## TASK GOAL
Set down again exactly the lines of the listing below that fall between the line holding "- intros ->." and the line holding "split; [by apply", inclusive.
--------------------------------------------------
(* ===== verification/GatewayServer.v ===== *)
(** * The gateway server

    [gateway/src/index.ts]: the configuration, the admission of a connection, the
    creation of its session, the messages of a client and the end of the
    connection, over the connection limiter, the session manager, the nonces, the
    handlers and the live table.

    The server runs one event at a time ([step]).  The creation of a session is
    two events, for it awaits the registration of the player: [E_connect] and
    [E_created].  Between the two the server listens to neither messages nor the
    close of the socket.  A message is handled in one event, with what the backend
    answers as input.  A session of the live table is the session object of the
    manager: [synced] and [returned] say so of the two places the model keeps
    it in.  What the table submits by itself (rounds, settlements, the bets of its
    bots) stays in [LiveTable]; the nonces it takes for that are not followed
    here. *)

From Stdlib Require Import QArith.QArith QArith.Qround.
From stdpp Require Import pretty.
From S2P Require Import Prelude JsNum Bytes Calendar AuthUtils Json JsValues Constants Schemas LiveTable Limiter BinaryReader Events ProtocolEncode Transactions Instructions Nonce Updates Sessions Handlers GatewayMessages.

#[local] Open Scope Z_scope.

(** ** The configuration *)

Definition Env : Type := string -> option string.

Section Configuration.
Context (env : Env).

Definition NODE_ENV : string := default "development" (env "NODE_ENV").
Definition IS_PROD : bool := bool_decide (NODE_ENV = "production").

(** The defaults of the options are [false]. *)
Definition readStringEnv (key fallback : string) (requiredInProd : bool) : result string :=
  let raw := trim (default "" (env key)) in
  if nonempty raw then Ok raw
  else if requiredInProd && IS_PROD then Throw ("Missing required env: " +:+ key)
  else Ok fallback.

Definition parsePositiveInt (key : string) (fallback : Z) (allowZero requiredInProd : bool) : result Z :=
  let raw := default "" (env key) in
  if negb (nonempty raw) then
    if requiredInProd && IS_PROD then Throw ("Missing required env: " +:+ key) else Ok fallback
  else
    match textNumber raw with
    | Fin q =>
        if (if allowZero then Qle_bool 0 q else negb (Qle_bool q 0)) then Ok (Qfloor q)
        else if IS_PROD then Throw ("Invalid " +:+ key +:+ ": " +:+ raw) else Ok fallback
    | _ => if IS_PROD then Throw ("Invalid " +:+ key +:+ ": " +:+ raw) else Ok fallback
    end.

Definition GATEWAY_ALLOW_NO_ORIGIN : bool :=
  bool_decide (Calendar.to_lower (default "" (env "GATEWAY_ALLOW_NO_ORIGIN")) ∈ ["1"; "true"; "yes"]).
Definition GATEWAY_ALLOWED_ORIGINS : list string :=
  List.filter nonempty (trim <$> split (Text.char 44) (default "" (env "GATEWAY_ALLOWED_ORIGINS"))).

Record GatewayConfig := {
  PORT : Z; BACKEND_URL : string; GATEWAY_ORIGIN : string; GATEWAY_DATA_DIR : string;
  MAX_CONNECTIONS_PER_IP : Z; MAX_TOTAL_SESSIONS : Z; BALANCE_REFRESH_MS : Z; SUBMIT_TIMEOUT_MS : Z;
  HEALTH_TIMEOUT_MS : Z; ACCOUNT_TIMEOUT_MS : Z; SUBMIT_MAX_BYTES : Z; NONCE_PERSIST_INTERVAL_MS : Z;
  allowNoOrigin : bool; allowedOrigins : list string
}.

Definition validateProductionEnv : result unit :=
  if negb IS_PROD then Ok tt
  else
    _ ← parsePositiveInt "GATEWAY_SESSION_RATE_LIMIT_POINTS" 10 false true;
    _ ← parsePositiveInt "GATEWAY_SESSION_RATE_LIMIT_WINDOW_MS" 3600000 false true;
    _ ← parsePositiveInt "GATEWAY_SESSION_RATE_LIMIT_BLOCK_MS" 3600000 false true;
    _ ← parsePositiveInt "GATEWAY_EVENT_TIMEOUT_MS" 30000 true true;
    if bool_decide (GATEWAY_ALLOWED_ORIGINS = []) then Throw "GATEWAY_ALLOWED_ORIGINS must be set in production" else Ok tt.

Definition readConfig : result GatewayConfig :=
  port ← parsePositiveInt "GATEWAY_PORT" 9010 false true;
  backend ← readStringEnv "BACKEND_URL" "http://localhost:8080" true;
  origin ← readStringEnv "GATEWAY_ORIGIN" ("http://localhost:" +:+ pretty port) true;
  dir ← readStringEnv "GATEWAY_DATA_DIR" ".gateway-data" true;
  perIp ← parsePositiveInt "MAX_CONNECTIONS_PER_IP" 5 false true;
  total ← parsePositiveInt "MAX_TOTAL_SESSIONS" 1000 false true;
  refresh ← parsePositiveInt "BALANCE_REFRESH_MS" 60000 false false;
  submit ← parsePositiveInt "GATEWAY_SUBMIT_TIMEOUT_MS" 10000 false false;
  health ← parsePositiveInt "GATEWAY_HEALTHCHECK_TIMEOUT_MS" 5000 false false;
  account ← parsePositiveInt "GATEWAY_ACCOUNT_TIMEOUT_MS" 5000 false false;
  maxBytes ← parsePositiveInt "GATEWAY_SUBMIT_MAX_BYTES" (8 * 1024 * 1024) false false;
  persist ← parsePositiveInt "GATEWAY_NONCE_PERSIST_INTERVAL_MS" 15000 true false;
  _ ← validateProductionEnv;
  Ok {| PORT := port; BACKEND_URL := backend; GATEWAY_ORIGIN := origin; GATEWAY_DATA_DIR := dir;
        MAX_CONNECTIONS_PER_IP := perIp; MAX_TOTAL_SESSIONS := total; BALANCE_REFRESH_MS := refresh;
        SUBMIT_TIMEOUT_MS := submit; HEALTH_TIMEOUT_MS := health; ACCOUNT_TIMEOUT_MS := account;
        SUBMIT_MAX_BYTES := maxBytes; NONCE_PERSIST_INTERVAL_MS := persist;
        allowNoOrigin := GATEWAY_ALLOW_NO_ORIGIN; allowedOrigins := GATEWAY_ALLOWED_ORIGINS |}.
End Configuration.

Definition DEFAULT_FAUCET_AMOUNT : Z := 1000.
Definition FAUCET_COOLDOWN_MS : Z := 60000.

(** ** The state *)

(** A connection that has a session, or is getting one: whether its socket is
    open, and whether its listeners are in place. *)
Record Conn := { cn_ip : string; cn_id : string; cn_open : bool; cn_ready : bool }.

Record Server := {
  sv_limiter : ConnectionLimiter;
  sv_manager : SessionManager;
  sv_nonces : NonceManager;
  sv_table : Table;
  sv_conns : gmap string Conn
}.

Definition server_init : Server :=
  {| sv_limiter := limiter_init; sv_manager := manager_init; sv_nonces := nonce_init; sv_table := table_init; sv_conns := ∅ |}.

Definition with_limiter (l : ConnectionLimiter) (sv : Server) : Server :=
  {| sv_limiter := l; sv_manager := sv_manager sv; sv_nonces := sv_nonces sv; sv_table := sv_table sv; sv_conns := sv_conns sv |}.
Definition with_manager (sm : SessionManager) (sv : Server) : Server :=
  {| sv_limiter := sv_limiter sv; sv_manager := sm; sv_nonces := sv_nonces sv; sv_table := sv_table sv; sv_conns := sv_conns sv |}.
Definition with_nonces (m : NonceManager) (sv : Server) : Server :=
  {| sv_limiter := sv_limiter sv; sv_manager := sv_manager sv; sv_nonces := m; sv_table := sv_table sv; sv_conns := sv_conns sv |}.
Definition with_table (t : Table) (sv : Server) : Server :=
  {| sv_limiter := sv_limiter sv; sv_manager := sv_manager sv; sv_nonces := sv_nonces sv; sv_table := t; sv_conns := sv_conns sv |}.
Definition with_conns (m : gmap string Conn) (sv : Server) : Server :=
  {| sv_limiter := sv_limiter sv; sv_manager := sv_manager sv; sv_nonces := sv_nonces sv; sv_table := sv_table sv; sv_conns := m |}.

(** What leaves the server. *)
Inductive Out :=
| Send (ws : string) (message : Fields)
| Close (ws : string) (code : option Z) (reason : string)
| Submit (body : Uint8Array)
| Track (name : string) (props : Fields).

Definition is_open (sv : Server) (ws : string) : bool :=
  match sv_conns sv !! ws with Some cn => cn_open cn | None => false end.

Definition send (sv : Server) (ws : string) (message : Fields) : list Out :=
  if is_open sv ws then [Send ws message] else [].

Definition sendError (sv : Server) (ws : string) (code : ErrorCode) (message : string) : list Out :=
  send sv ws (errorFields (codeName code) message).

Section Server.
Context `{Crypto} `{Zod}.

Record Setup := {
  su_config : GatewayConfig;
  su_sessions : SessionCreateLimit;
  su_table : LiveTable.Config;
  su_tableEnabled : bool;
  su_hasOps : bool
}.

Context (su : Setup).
--------------------------------------------------
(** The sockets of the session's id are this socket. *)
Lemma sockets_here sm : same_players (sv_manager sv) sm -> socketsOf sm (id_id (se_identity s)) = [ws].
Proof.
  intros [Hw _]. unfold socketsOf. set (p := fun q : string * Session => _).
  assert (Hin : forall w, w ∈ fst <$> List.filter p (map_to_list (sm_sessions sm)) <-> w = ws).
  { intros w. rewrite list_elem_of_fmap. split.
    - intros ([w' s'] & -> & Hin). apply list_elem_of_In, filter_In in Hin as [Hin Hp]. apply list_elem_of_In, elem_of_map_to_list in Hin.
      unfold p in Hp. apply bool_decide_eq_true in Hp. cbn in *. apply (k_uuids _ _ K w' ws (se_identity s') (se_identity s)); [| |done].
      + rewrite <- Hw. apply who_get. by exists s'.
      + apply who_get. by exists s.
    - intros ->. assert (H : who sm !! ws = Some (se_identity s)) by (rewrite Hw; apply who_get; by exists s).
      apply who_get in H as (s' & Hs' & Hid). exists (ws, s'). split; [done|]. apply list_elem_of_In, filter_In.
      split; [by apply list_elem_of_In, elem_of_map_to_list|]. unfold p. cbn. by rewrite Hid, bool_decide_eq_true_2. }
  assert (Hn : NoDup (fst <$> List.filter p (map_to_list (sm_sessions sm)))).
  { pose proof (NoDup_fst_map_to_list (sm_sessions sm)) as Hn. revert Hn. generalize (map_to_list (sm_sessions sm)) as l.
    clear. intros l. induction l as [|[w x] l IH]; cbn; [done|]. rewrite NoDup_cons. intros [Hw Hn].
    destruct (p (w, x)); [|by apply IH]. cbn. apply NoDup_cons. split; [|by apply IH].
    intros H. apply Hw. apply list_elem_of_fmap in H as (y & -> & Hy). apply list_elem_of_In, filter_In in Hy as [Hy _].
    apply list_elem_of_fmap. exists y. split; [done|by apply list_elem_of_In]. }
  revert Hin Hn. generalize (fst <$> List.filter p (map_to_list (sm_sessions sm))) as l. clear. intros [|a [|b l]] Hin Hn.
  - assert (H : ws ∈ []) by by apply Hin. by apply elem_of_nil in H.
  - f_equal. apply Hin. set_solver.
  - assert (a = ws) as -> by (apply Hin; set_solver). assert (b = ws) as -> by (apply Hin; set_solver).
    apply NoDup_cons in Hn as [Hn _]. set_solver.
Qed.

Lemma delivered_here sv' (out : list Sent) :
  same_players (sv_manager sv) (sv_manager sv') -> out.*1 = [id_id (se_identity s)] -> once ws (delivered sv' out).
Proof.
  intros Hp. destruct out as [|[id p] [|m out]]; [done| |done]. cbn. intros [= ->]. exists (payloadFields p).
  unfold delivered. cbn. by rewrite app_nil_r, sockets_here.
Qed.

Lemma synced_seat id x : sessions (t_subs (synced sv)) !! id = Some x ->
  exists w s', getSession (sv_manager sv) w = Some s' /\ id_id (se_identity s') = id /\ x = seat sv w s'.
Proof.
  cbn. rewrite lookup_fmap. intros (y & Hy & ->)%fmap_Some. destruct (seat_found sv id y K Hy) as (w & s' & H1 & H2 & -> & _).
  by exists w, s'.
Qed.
--------------------------------------------------
## RESULT OF THE EXERCISE
    - intros ->. assert (H : who sm !! ws = Some (se_identity s)) by (rewrite Hw; apply who_get; by exists s).
      apply who_get in H as (s' & Hs' & Hid). exists (ws, s'). split; [done|]. apply list_elem_of_In, filter_In.
      split; [by apply list_elem_of_In, elem_of_map_to_list|]. unfold p. cbn. by rewrite Hid, bool_decide_eq_true_2. }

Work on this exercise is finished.